The feeling of envy of a woman towards her co-worker

Sometimes the envied person does not even discover the envious person’s feelings. Nobody says: “I envy you!” The envious person tries to hide his emotions and prefers not to show his handicap and to operate with sarcasm and devaluation regarding the success of his interlocutor. Expressing or explaining envy would be a symptom of forgiveness.

At work, when the boss envies his subordinate, envious behaviors are more complex and messy. Especially when the subordinate is cute, attractive, and smart. All these virtues are amplified in the eyes of the envious.

One of the resources of the envious is to point out that the envied got where he is through political connections. Because he is dating the manager or because behind his appearance of an intelligent person, there is a family drama. For example, an envious footballer does not lose the opportunity to disqualify the way the envied plays. Or even to shyly or innocently give it a good kick.

Envy implies not respecting estrangement or emotional closeness. In addition, envy between friends or siblings is a double bet on these dark feelings.

Jealousy promotes the desire for the opponent of the envied person to win the trophy, play the game better, be picked for work, or get a good mark on the exam. To feel envious in this way is obscene and treacherous. Since while the envious pretend that they are happy for their friend’s achievements, they envy him deeply from behind. Thus, behind the congratulations of the envious, hides the desire for destruction.

Malicious joy

The feeling of envy is associated with a malicious, dishonest and immoral attitude. Feelings that are the basis of strategies to overcome the envied. The envious person tries by all means to convince himself that the success of the envied person is not as it is. And she underestimates and disqualifies both the person and the content of her success.

She might say: “He is all the luckier because he has no abilities . “He’s not as smart as he looks”.  “His triumph will not last “.

If the envious person manages to convince himself that what he says about the envy is true, he is mistaken. And that maybe makes him feel better, even if it’s not genuine well-being.

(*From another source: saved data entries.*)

(* ===== verification/EventInv.v ===== *)
(** * The invariant of the event base

    What it means for the flags of the events, the queues, the heap, the maps
    and the counters of a base to agree, in four parts, each with the lemmas
    that say how the primitives of EventQueue.v and EvMap.v act on it. *)
From S2P Require Import Prelude Timeval MinHeap Event EventQueue EvMap EventCore.

(** ** The weight of an event in [event_count]. *)
Definition weight (fl : Z) : Z :=
  if has fl EVLIST_INTERNAL then 0
  else c_int (has fl EVLIST_INSERTED) + c_int (has fl EVLIST_ACTIVE)
       + c_int (has fl EVLIST_ACTIVE_LATER) + c_int (has fl EVLIST_TIMEOUT).
Definition active_weight (fl : Z) : Z :=
  c_int (has fl EVLIST_ACTIVE) + c_int (has fl EVLIST_ACTIVE_LATER).

Lemma count_unit_has fl : count_unit fl = if has fl EVLIST_INTERNAL then 0 else 1.
Proof.
  unfold count_unit, EVLIST_INTERNAL. change 16 with (2 ^ 4). rewrite has_pow2 by lia.
  change 1 with (Z.ones 1) at 1. rewrite Z.land_ones by lia. change (2 ^ 1) with 2.
  rewrite <- Z.bit0_mod, Z.lnot_spec, Z.shiftr_spec by lia. change (0 + 4) with 4. by destruct (Z.testbit fl 4).
Qed.

(** Bits of the four places, apart from each other and from [EVLIST_INTERNAL]. *)
Inductive place_flag : Z -> Prop :=
  | PlaceInserted : place_flag EVLIST_INSERTED
  | PlaceActive : place_flag EVLIST_ACTIVE
  | PlaceLater : place_flag EVLIST_ACTIVE_LATER
  | PlaceTimeout : place_flag EVLIST_TIMEOUT.

Lemma weight_set fl p : place_flag p -> has fl p = false ->
  weight (set_flag fl p) = weight fl + count_unit fl.
Proof.
  intros Hp Hf. rewrite count_unit_has. unfold weight.
  destruct Hp; flags; rewrite Hf; destruct (has fl EVLIST_INTERNAL); cbn [c_int]; lia.
Qed.
Lemma weight_clr fl p : place_flag p -> has fl p = true ->
  weight (clr_flag fl p) = weight fl - count_unit fl.
Proof.
  intros Hp Hf. rewrite count_unit_has. unfold weight.
  destruct Hp; flags; rewrite Hf; destruct (has fl EVLIST_INTERNAL); cbn [c_int]; lia.
Qed.

Lemma ldiff_set fl p m : Z.ldiff fl m = 0 -> Z.ldiff p m = 0 -> Z.ldiff (set_flag fl p) m = 0.
Proof. unfold set_flag. intros H1 H2. apply Z.bits_inj'. intros n Hn.
  pose proof (f_equal (fun z => Z.testbit z n) H1) as E1. pose proof (f_equal (fun z => Z.testbit z n) H2) as E2.
  cbn in E1, E2. rewrite Z.bits_0, Z.ldiff_spec in *. rewrite Z.lor_spec.
  destruct (Z.testbit fl n), (Z.testbit p n), (Z.testbit m n); done.
Qed.
Lemma ldiff_clr fl p m : Z.ldiff fl m = 0 -> Z.ldiff (clr_flag fl p) m = 0.
Proof.
  unfold clr_flag. intros H1. apply Z.bits_inj'. intros n Hn.
  pose proof (f_equal (fun z => Z.testbit z n) H1) as E1. cbn in E1. rewrite Z.bits_0, !Z.ldiff_spec in *.
  destruct (Z.testbit fl n), (Z.testbit p n), (Z.testbit m n); done.
Qed.
Lemma place_all p : place_flag p -> Z.ldiff p EVLIST_ALL = 0.
Proof. by destruct 1. Qed.

(** Close the part on the flag words after a set or a clear. *)
Ltac all_flags F := first [apply ldiff_set; [all_flags F | done] | apply ldiff_clr; all_flags F | apply F].

Section Inv.
Context {B : Type} `{Eventop B} `{Platform}.
Implicit Types (st : state B) (e x : eid).

(** ** The four parts. *)

(** Flags and queues agree. *)
Record queues_ok st : Prop := {
  qo_queue : forall i, 0 <= i < nactivequeues st ->
    mem_ok (queue_at (activequeues (base st)) i)
           (fun e => flag st e EVLIST_ACTIVE = true /\ ev_pri (get st e) = i);
  qo_pri : forall e, flag st e EVLIST_ACTIVE = true -> ev_pri (get st e) < nactivequeues st;
  qo_pri_nonneg : forall e, 0 <= ev_pri (get st e);
  qo_later : mem_ok (active_later_queue (base st)) (fun e => flag st e EVLIST_ACTIVE_LATER = true);
  qo_excl : forall e, flag st e EVLIST_ACTIVE = true -> flag st e EVLIST_ACTIVE_LATER = false
}.

(** [EVLIST_TIMEOUT], the heap and the common-timeout lists agree. *)
Definition in_common st i e : Prop :=
  flag st e EVLIST_TIMEOUT = true /\ is_common_timeout st (ev_timeout (get st e)) = true /\
  Z.to_nat (COMMON_TIMEOUT_IDX (ev_timeout (get st e))) = i.
Definition timeout_order st (a b : eid) : Prop := tv_le (ev_timeout (get st a)) (ev_timeout (get st b)).

Record timers_ok st : Prop := {
  to_heap : heap_wf (timeheap (base st)) st;
  to_in_heap : forall e, in_heap (timeheap (base st)) e <->
    flag st e EVLIST_TIMEOUT = true /\ is_common_timeout st (ev_timeout (get st e)) = false;
  to_common : forall i ctl, common_timeout_queues (base st) !! i = Some ctl ->
    mem_ok (ctl_events ctl) (in_common st i) /\
    StronglySorted (timeout_order st) (ctl_events ctl);
  to_bound : forall e, flag st e EVLIST_TIMEOUT = true -> (e < max_events)%nat;
  to_inner : forall i ctl, common_timeout_queues (base st) !! i = Some ctl ->
    (ctl_timeout_event ctl < max_events)%nat
}.

(** The maps hold exactly the events [ins] says are inserted. *)
Definition count_of st (bit : Z) (l : list eid) : Z :=
  Z.of_nat (length (filter (fun e => has (ev_events (get st e)) bit = true) l)).
Definition nentries_ok (n : Z) : Prop := n = 0 \/ exists k, 0 <= k <= 22 /\ n = 32 * 2 ^ k.
Definition is_io st e : bool := has (ev_events (get st e)) EV_IO.

Record io_ok st (ins : eid -> bool) (fd : Z) (ctx : evmap_io) : Prop := {
  io_range : 0 <= fd < io_nentries (base st);
  io_mem : mem_ok (io_events ctx) (fun e => ins e = true /\ is_io st e = true /\ ev_fd (get st e) = fd);
  io_nread : nread ctx = count_of st EV_READ (io_events ctx);
  io_nwrite : nwrite ctx = count_of st EV_WRITE (io_events ctx);
  io_nclose : nclose ctx = count_of st EV_CLOSED (io_events ctx)
}.
Record maps_ok st (ins : eid -> bool) : Prop := {
  mo_io : forall fd ctx, io_entries (base st) !! fd = Some ctx -> io_ok st ins fd ctx;
  mo_io_total : forall e, ins e = true -> is_io st e = true -> 0 <= ev_fd (get st e) ->
    is_Some (io_entries (base st) !! ev_fd (get st e));
  mo_sig : forall sig l, sigmap_entries (base st) !! sig = Some l ->
    0 <= sig < sigmap_nentries (base st) /\
    mem_ok l (fun e => ins e = true /\ is_io st e = false /\ s32 (ev_fd (get st e)) = sig);
  mo_sig_total : forall e, ins e = true -> is_io st e = false ->
    is_Some (sigmap_entries (base st) !! s32 (ev_fd (get st e)));
  mo_io_n : nentries_ok (io_nentries (base st));
  mo_sig_n : nentries_ok (sigmap_nentries (base st))
}.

In the epicenter of the glory of the envious’s lies, when the envy fails his plans go wrong, he falls into depression. We reject the publication of our article, we appreciate our competitor more at work. Or one of those situations that shows envy falling.

In these moments, the silent desires of the envious come true. And that’s when they position themselves above the envied, because they feel superior and take over their very low self-esteem. Although this is a false personal assessment, not genuine and shallow. This period of jubilation and rejoicing in the face of the failure of the other is a malicious joy.

One of the most manipulative attitudes of the envious, through its fallacy and irony, is to support their enemy when he is saddened by failure and to be so disappointed at their loss.

When the envious person feels overwhelmed by this uncontrollable feeling, they speak badly about the envy or try to hurt them. Like denying him things, marginalizing him, slandering him, or even psychologically or physically abusing him. She can act with sarcasm, mockery, irony or with words that have a double meaning.

Change envy into awe

If we are not chronically envious, we have surely experienced this emotion at some point in our life. Because it is deeply rooted in human nature.

However, behind a person who feels envy, there is a devalued person who, instead of valuing himself, takes charge of despising the envy to balance this loss of self-esteem. However, this is not how you can boost your self-esteem. This only reinforces the devaluation.

In truth, if this envious person realized his devaluation, he might cease to act in this way. It may seem incredible that a feeling as complicated as envy can be used more easily than feeling admiration for another.

Admiration is a noble and clean feeling, a way of valuing and highlighting the achievements of one’s partner, friend, or relative. It is a way of expressing oneself before the desire arises. It is also an easy, simple and uncomplicated feeling. But to feel it, we have to be in harmony with ourselves. Valued and willing to positively assess the accomplishments of others.